Comparative Peers' Stock Price, Annual % Change since December 31 Base
Source: BCR via Company Reports
Declining Cash Position
Total cash for XOM stood at $9.9 billion compared to $13.3 billion in 3Q12 and $13.1 billion in 4Q11. Net debt was $1.7 billion compared to net cash of $0.9 billion in 3Q12 and net cash of $3.8 billion in 4Q11. During 3Q12, share buyback was $5 billion. This 1Q13 saw share repurchases remaining at the $5 billion level, net of anti-dilution purchase. XOM recently closed its Denbury transaction, increasing its Bakken holdings by 50%.
Oil producers globally face the challenge of a declining production base, and the year 2013 doesn't look like a good year for reserves replacement for the largest oil companies. Analysts' forecasts revealed global majors need more than $125/barrel to cover their capex and dividends, well above the prevailing Brent price.
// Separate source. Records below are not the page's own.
(** ** The stored hash *)

Definition kPasswordSchemaVersion : Z := 1.
Definition kPbkdf2Iterations : Z := 25000.
Definition kMaxStoredPbkdf2Iterations : Z := 1000000.
Definition kSaltBytes : Z := 16.
Definition kHashBytes : Z := 32.
Definition kSessionTokenBytes : Z := 32.
Definition kSessionLifetime : Z := 24 * 60 * 60 * 1000.
Definition kSessionLifetimeSeconds : Z := 24 * 60 * 60.
Definition kMinPasswordLength : Z := 8.
Definition kMaxPasswordLength : Z := 256.
Definition kMaxFailedLoginAttempts : Z := 5.
Definition kLoginLockoutDuration : Z := 60000.

Record StoredPasswordHash := { iterations : Z; salt : list Z; hash : list Z }.

(** [std::getline(stream, field, '$')]: the field, and what is left of the stream;
    an exhausted stream gives an empty field. *)
Definition getline (stream : string) : string * string :=
  match break_at "$" stream with
  | (field, Some rest) => (field, rest)
  | (field, None) => (field, EmptyString)
  end.

Definition ParseStoredPasswordHash (stored : option VersionedValue) : option StoredPasswordHash :=
  match stored with
  | None => None
  | Some stored =>
      let '(algorithm, s1) := getline (vv_value stored) in
      let '(iterations_str, s2) := getline s1 in
      let '(salt_hex, s3) := getline s2 in
      let '(hash_hex, _) := getline s3 in
      if negb (String.eqb algorithm "pbkdf2-sha256") || is_empty salt_hex || is_empty hash_hex then None
      else match from_chars 0 UINT_MAX iterations_str with
           | Some (iterations, EmptyString) =>
               if (iterations =? 0) || (kMaxStoredPbkdf2Iterations <? iterations) then None
               else match FromHex salt_hex, FromHex hash_hex with
                    | Some salt, Some hash => Some {| iterations := iterations; salt := salt; hash := hash |}
                    | _, _ => None
                    end
           | _ => None
           end
  end.

(** ** [ExtractCookie] *)

Fixpoint trim_spaces (s : string) : string :=
  match s with String c s' => if Ascii.eqb c " " then trim_spaces s' else s | EmptyString => s end.

(** A key made only of spaces is left as it is. *)
Definition trim_key (key : string) : string :=
  if is_empty (trim_spaces key) then key else trim_spaces key.

Fixpoint find_cookie (pairs : list string) (name : string) : option string :=
  match pairs with
  | [] => None
  | p :: rest =>
      match break_at "=" p with
      | (key, Some value) => if String.eqb (trim_key key) name then Some value else find_cookie rest name
      | (_, None) => find_cookie rest name
      end
  end.

(** An empty header, and the empty text after a last semicolon, hold no pair. *)
Definition ExtractCookie (cookie_header name : string) : option string :=
  find_cookie (split_on ";" cookie_header) name.

(** ** The service *)

Record AuthState (R : Type) := {
  drbg : R;
  sessions_ : gmap string Z;
  failed_login_attempts_ : Z;
  locked_until_ : Z
}.
Arguments drbg {R}.
Arguments sessions_ {R}.
Arguments failed_login_attempts_ {R}.
Arguments locked_until_ {R}.

Definition NewAuthState {R} (seeded : R) : AuthState R :=
  {| drbg := seeded; sessions_ := ∅; failed_login_attempts_ := 0; locked_until_ := 0 |}.

Definition with_drbg {R} (r : R) (a : AuthState R) : AuthState R :=
  {| drbg := r; sessions_ := sessions_ a; failed_login_attempts_ := failed_login_attempts_ a;
     locked_until_ := locked_until_ a |}.

Definition with_sessions {R} (m : gmap string Z) (a : AuthState R) : AuthState R :=
  {| drbg := drbg a; sessions_ := m; failed_login_attempts_ := failed_login_attempts_ a;
     locked_until_ := locked_until_ a |}.

Definition with_throttle {R} (n until : Z) (a : AuthState R) : AuthState R :=
  {| drbg := drbg a; sessions_ := sessions_ a; failed_login_attempts_ := n; locked_until_ := until |}.

Section Service.
Context {S : Type} `{KvStore S} {R : Type}.

(** [mbedtls_ctr_drbg_random] and [mbedtls_pkcs5_pbkdf2_hmac_ext] with SHA-256 and
    [kHashBytes] of output; [None] is a non-zero return code. *)
Context (random : Z -> R -> option (list Z) * R).
Context (kdf : string -> list Z -> Z -> option (list Z)).

Definition Svc : Type := AuthState R * S.

Definition GenerateSalt : M Svc (option (list Z)) := fun '(a, s) =>
  let '(bytes, r) := random kSaltBytes (drbg a) in (bytes, (with_drbg r a, s)).

Definition GenerateSessionToken : M Svc (option string) := fun '(a, s) =>
  let '(bytes, r) := random kSessionTokenBytes (drbg a) in
  (match bytes with Some b => Some (ToHex b) | None => None end, (with_drbg r a, s)).

Definition HashPasswordHex (password : string) (salt : list Z) (iterations : Z) : option string :=
  match kdf password salt iterations with Some output => Some (ToHex output) | None => None end.

Definition SweepExpiredSessions (now : Z) : M Svc unit :=
  modify (fun '(a, s) => (with_sessions (base.filter (fun p => now < p.2) (sessions_ a)) a, s)).

Definition IsPasswordSet (w : Svc) : bool :=
  match GetSecret kCoreModuleId kPasswordKey w.2 with Some _ => true | None => false end.

(** The end of [SetInitialPassword] and of [Login]: a new session, for 24 hours. *)
Definition issue_session (t : nat -> Z) : M Svc (option string) :=
  SweepExpiredSessions (t 0%nat) ;;*
  let* token := GenerateSessionToken in
  match token with
  | None => ret None
  | Some token =>
      modify (fun '(a, s) => (with_sessions (<[token := t 1%nat + kSessionLifetime]> (sessions_ a)) a, s)) ;;*
      ret (Some token)
  end.

Definition store_hash (encoded : string) : M Svc bool := fun '(a, s) =>
  let '(ok, s') := SetSecret kCoreModuleId kPasswordKey kPasswordSchemaVersion encoded s in (ok, (a, s')).

Definition encode_hash (salt : list Z) (hash_hex : string) : string :=
  "pbkdf2-sha256$" +:+ to_string kPbkdf2Iterations +:+ "$" +:+ ToHex salt +:+ "$" +:+ hash_hex.

Definition SetInitialPassword (password : string) (t : nat -> Z) : M Svc (option string) :=
  let* already := gets IsPasswordSet in
  if already then ret None
  else
    let* salt := GenerateSalt in
    match salt with
    | None => ret None
    | Some salt =>
        match HashPasswordHex password salt kPbkdf2Iterations with
        | None => ret None
        | Some hash_hex =>
            let* stored := store_hash (encode_hash salt hash_hex) in
            if negb stored then ret None else issue_session t
        end
    end.

(** [Login] up to the release of the mutex: [None] when locked out, and otherwise
    what to compare the password with. *)
Definition LoginBegin (t : nat -> Z) : M Svc (option (option StoredPasswordHash)) := fun '(a, s) =>
  if t 0%nat <? locked_until_ a then (None, (a, s))
  else
    let n := failed_login_attempts_ a + 1 in
    let until := if kMaxFailedLoginAttempts <=? n then t 1%nat + kLoginLockoutDuration else locked_until_ a in
    (Some (ParseStoredPasswordHash (GetSecret kCoreModuleId kPasswordKey s)), (with_throttle n until a, s)).

(** The hash-and-compare, outside the mutex. *)
Definition verify (password : string) (stored_hash : option StoredPasswordHash) : bool :=
  match stored_hash with
  | None => false
  | Some h =>
      match HashPasswordHex password (salt h) (iterations h) with
      | None => false
      | Some hash_hex =>
          match FromHex hash_hex with
          | Some computed => ConstantTimeEquals computed (hash h)
          | None => false
          end
      end
  end.

(** [Login] from the second acquisition of the mutex on. *)
Definition LoginFinish (authenticated : bool) (t : nat -> Z) : M Svc (option string) :=
  if negb authenticated then ret None
  else
    modify (fun '(a, s) => (with_throttle 0 0 a, s)) ;;*
    issue_session t.

(** The readings of the clock after the first [n]. *)
Definition later (n : nat) (t : nat -> Z) : nat -> Z := fun i => t (n + i)%nat.

Definition Login (password : string) (t : nat -> Z) : M Svc (option string) :=
  let* stored_hash := LoginBegin t in
  match stored_hash with
  | None => ret None
  | Some stored_hash => LoginFinish (verify password stored_hash) (later 2 t)
  end.

Definition IsLoginLockedOut (now : Z) (w : Svc) : bool := now <? locked_until_ w.1.

(** The scan of [ValidateSession] over the table, in the table's own order. *)
Fixpoint validate_scan (now : Z) (token : string) (entries : list (string * Z)) (table : gmap string Z)
    : bool * gmap string Z :=
  match entries with
  | [] => (false, table)
  | (key, expiry) :: entries' =>
      if negb (ConstantTimeEqualsString key token) then validate_scan now token entries' table
      else if expiry <=? now then (false, delete key table)
      else (true, table)
  end.

Definition ValidateSession (now : Z) (token : string) : M Svc bool := fun '(a, s) =>
  let '(valid, table) := validate_scan now token (map_to_list (sessions_ a)) (sessions_ a) in
  (valid, (with_sessions table a, s)).

Definition Logout (token : string) : M Svc unit :=
  modify (fun '(a, s) => (with_sessions (delete token (sessions_ a)) a, s)).

(** ** The guard and the routes *)

Context {W : Type} `{Part W Svc}.

Definition session_cookie (request : HttpRequest) : option string :=
  match cookie_header request with Some header => ExtractCookie header "session" | None => None end.

(** [token.has_value() && auth.ValidateSession( *token)]. *)
Definition has_session (now : Z) (request : HttpRequest) : M W bool :=
  match session_cookie request with
  | Some token => on (ValidateSession now token)
  | None => ret false
  end.

Definition RequireAuth (now : Z) (inner : Handler W) : Handler W := fun request =>
  let* password_set := on (gets IsPasswordSet) in
  if negb password_set then ret (error_response 403 "setup_required")
  else
    let* valid := has_session now request in
    if negb valid then ret (error_response 401 "unauthenticated") else inner request.

Definition SetCookieHeader (token : string) (max_age_seconds : Z) : string :=
  "session=" +:+ token +:+ "; HttpOnly; SameSite=Strict; Path=/; Max-Age=" +:+ to_string max_age_seconds.

Context `{JsonCodec}.

Definition ReadPasswordField (body : string) : option string :=
  match TryParseJsonObject body with Some parsed => find_string "password" parsed | None => None end.

Definition GetStatus (now : Z) : Handler W := fun request =>
  let* authenticated := has_session now request in
  let* password_set := on (gets IsPasswordSet) in
  ret (json_response 200 (json_dump (JObject [("passwordSet", JBool password_set);
                                              ("authenticated", JBool authenticated)]))).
The challenging capex versus the dynamics of shareholder returns make investors cautious on the global integrated oil firms like XOM. Thus, Barclays gave an "Equal Weight" rating with a positive industry view together with the other large-cap oil equities in Europe and the U.S.
Exxon Mobil Ratings Chart with Barclays Price Targets
Source: Barclays Research Estimates
Barclays is also considering shares of some growth-oriented "integrateds" attractive: Suncor (NYSE:SU), Chevron (CVX), LuKoil and BP. The bank also recommends holding large-cap diversified equities such as Baker Hughes (NYSE:BHI), Halliburton (NYSE:HAL), Schlumberger (NYSE:SLB) and Weatherford (NYSE:WFT). In Europe, Barclays recommends Technip shares, and in Asia Keppel Corp, which should benefit from its ongoing global rig build-out.
Enterprise Value to EBITDA (Earnings Bef. Interest, Depreciation & Amortization)
Source: BCR via Company Reports
Disclosure: I have no positions in any stocks mentioned, and no plans to initiate any positions within the next 72 hours.
Business relationship disclosure: Black Coral Research is a team of writers who provide unique perspective to help inspire investors. This article was written Hans Centena, one of our Senior Analysts. We did not receive compensation for this article (other than from Seeking Alpha), and we have no business relationship with any company whose stock is mentioned in this article.
Additional disclosure: Black Coral Research is not a registered investment advisor or broker/dealer. Readers are advised that the material contained herein should be used solely for informational purposes. Investing involves risk, including the loss of principal. Readers are solely responsible for their own investment decisions.